- [What you are asked to do] Write out again only the lines that run from the start of the entries to the line containing "through entry 511, which", both included.

━━━

(** ** Properties *)

(** C9: under a multiboot2 loader, on a processor with long mode, [start] gets to
    [long_mode_start] with the loader's magic number and address still in EDI
    and ESI and the paging bits set, and with tables (over zeroed memory, as
    the loader leaves section .bss) that map the first gigabyte to itself, in
    writable 2 MiB pages, nothing between it and the last 512 GiB, and themselves
    through entry 511, which is what mmu/paging.c relies on.  Only the tables
    and the stack are written. *)
Theorem start_maps_first_gigabyte eax ebx c s :
  first_failure eax = None -> tables_zero (mem s) ->
  exists c' s', start eax ebx c s = Ret (eax, ebx, c') s'
    /\ cr3 s' = p4_table /\ recursive_writable (mem s') (cr3 s')
    /\ (forall va, 0 <= va < 2 ^ 30 ->
          page_walk (mem s') (cr3 s') va = Some (va, 2 ^ 21) /\ page_writable (mem s') (cr3 s') va = true)
    /\ (forall va, 2 ^ 30 <= va < 511 * 2 ^ 39 -> page_walk (mem s') (cr3 s') va = None)
    /\ Z.testbit (cr0 c') 31 = true /\ Z.testbit (cr4 c') 5 = true /\ Z.testbit (efer c') 8 = true
    /\ (forall b, b < p4_table \/ stack_top <= b -> mem_get (mem s') b = mem_get (mem s) b)
    /\ trace s' = trace s.
Proof.
  intros Hf Hz. destruct (start_run eax ebx c s Hf Hz) as (m' & Hrun & B & Hm).
  destruct (paging_on_bits c) as (B0 & B4 & Be).
  exists (paging_on c), (started m' s). split; [exact Hrun|]. cbn [started mem cr3 trace].
  split; [done|]. split; [by apply recursive_writable_built|].
  split; [intros va Hva; split; [by apply walk_built|by apply writable_built]|].
  split; [by intros; apply walk_unbuilt|]. by repeat split.
Qed.

(** C31: otherwise [start] stops the processor before it touches the tables, with
    "ERR: " and the number of the first check that fails in the top left corner
    of the screen: 0 for the loader, 1 for CPUID, 2 for long mode.  Those six
    cells and two words of the stack above the tables are all it has written, and
    no register of the kernel's state has changed. *)
Theorem start_reports_failure eax ebx c s code :
  first_failure eax = Some code ->
  exists s', start eax ebx c s = Halted s'
    /\ read_bytes (mem s') 0xb8000 12 = error_cells code
    /\ s' = set_mem (fun _ => mem s') s
    /\ forall b, ~ 0xb8000 <= b < 0xb8000 + 12 -> ~ stack_top - 8 <= b < stack_top ->
         mem_get (mem s') b = mem_get (mem s) b.
Proof.
  intros Hf. unfold first_failure in Hf.
  assert (Hend : forall A al m1, stack_differs (mem s) m1 -> exists s', error al (set_mem (fun _ => m1) s) = @Halted A s'
    /\ read_bytes (mem s') 0xb8000 12 = error_cells (u8 al) /\ s' = set_mem (fun _ => mem s') s
    /\ forall b, ~ 0xb8000 <= b < 0xb8000 + 12 -> ~ stack_top - 8 <= b < stack_top ->
         mem_get (mem s') b = mem_get (mem s) b).
  { intros A al m1 D. destruct (@error_run A al (set_mem (fun _ => m1) s)) as (s' & He & Hr & Hs & Hm).
    exists s'. split; [exact He|]. split; [exact Hr|]. split; [exact Hs|].
    intros b Hb1 Hb2. rewrite Hm by exact Hb1. by apply D. }
  destruct (check_multiboot_run 0 eax (mem s) s) as (m1 & D1 & R1); [apply stack_differs_refl|].
  destruct (check_cpuid_run 1 (mem s) (set_mem (fun _ => m1) s) D1) as (m2 & D2 & R2).
  destruct (check_long_mode_run 2 (mem s) (set_mem (fun _ => m2) (set_mem (fun _ => m1) s)) D2) as (m3 & D3 & R3).
  unfold start. change (set_mem (fun _ => m2) (set_mem (fun _ => m1) s)) with (set_mem (fun _ => m2) s) in *.
  change (set_mem (fun _ => m3) (set_mem (fun _ => m2) s)) with (set_mem (fun _ => m3) s) in *.
  destruct (eax =? _); [rewrite (bind_ret _ _ _ _ _ R1); destruct (_ =? u32 flags0);
    [|rewrite (bind_ret _ _ _ _ _ R2); destruct (_ || _)]|]; try done; injection Hf as <-.
  - destruct (Hend unit 49 m2 D2) as (s' & He & Hs). rewrite He in R2. rewrite (bind_halted _ _ _ _ R2). by exists s'.
  - destruct (Hend unit 50 m3 D3) as (s' & He & Hs). rewrite He in R3. rewrite (bind_halted _ _ _ _ R3). by exists s'.
  - destruct (Hend unit 48 m1 D1) as (s' & He & Hs). rewrite He in R1. rewrite (bind_halted _ _ _ _ R1). by exists s'.
Qed.

End Start.

(** A 64-bit processor, and the tables at 2 MiB, for the instances. *)
#[local] Instance test_processor : Processor :=
  {| flags0 := 2; write_flags := fun _ v => v; cpuid_eax := fun _ => 0x80000008; cpuid_edx := fun _ => 0x20000000 |}.
#[local] Instance test_image : Image :=
  {| p4_table := 0x200000; return_to := fun n => 0x100010 + 5 * n;
     p4_aligned := eq_refl; image_low := conj eq_refl eq_refl |}.

Lemma start_maps_first_gigabyte_witness :
  exists c' s', start MULTIBOOT2_MAGIC_VALUE 0x9000 (Control 0x11 0 0) (blank_state ∅)
      = Ret (MULTIBOOT2_MAGIC_VALUE, 0x9000, c') s'
    /\ cr3 s' = 0x200000 /\ page_walk (mem s') (cr3 s') 0xb8000 = Some (0xb8000, 2 ^ 21).
Proof.
  destruct (start_maps_first_gigabyte MULTIBOOT2_MAGIC_VALUE 0x9000 (Control 0x11 0 0) (blank_state ∅))
    as (c' & s' & Hs & H3 & _ & Hw & _).
  - vm_compute. reflexivity.
  - intros b _. reflexivity.
  - exists c', s'. split; [exact Hs|]. split; [exact H3|]. apply (Hw 0xb8000). lia.
Defined.

Lemma start_reports_failure_witness :
  exists s', start 0x2badb002 0x9000 (Control 0x11 0 0) (blank_state ∅) = Halted s'
    /\ read_bytes (mem s') 0xb8000 12 = error_cells 48.
Proof.
  destruct (start_reports_failure 0x2badb002 0x9000 (Control 0x11 0 0) (blank_state ∅) 48)
    as (s' & Hs & Hr & _).
  - vm_compute. reflexivity.
  - exists s'. split; [exact Hs|exact Hr].
Defined.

━━━

- [Result]
(** ** Properties *)

(** C9: under a multiboot2 loader, on a processor with long mode, [start] gets to
    [long_mode_start] with the loader's magic number and address still in EDI
    and ESI and the paging bits set, and with tables (over zeroed memory, as
    the loader leaves section .bss) that map the first gigabyte to itself, in
    writable 2 MiB pages, nothing between it and the last 512 GiB, and themselves
    through entry 511, which is what mmu/paging.c relies on.  Only the tables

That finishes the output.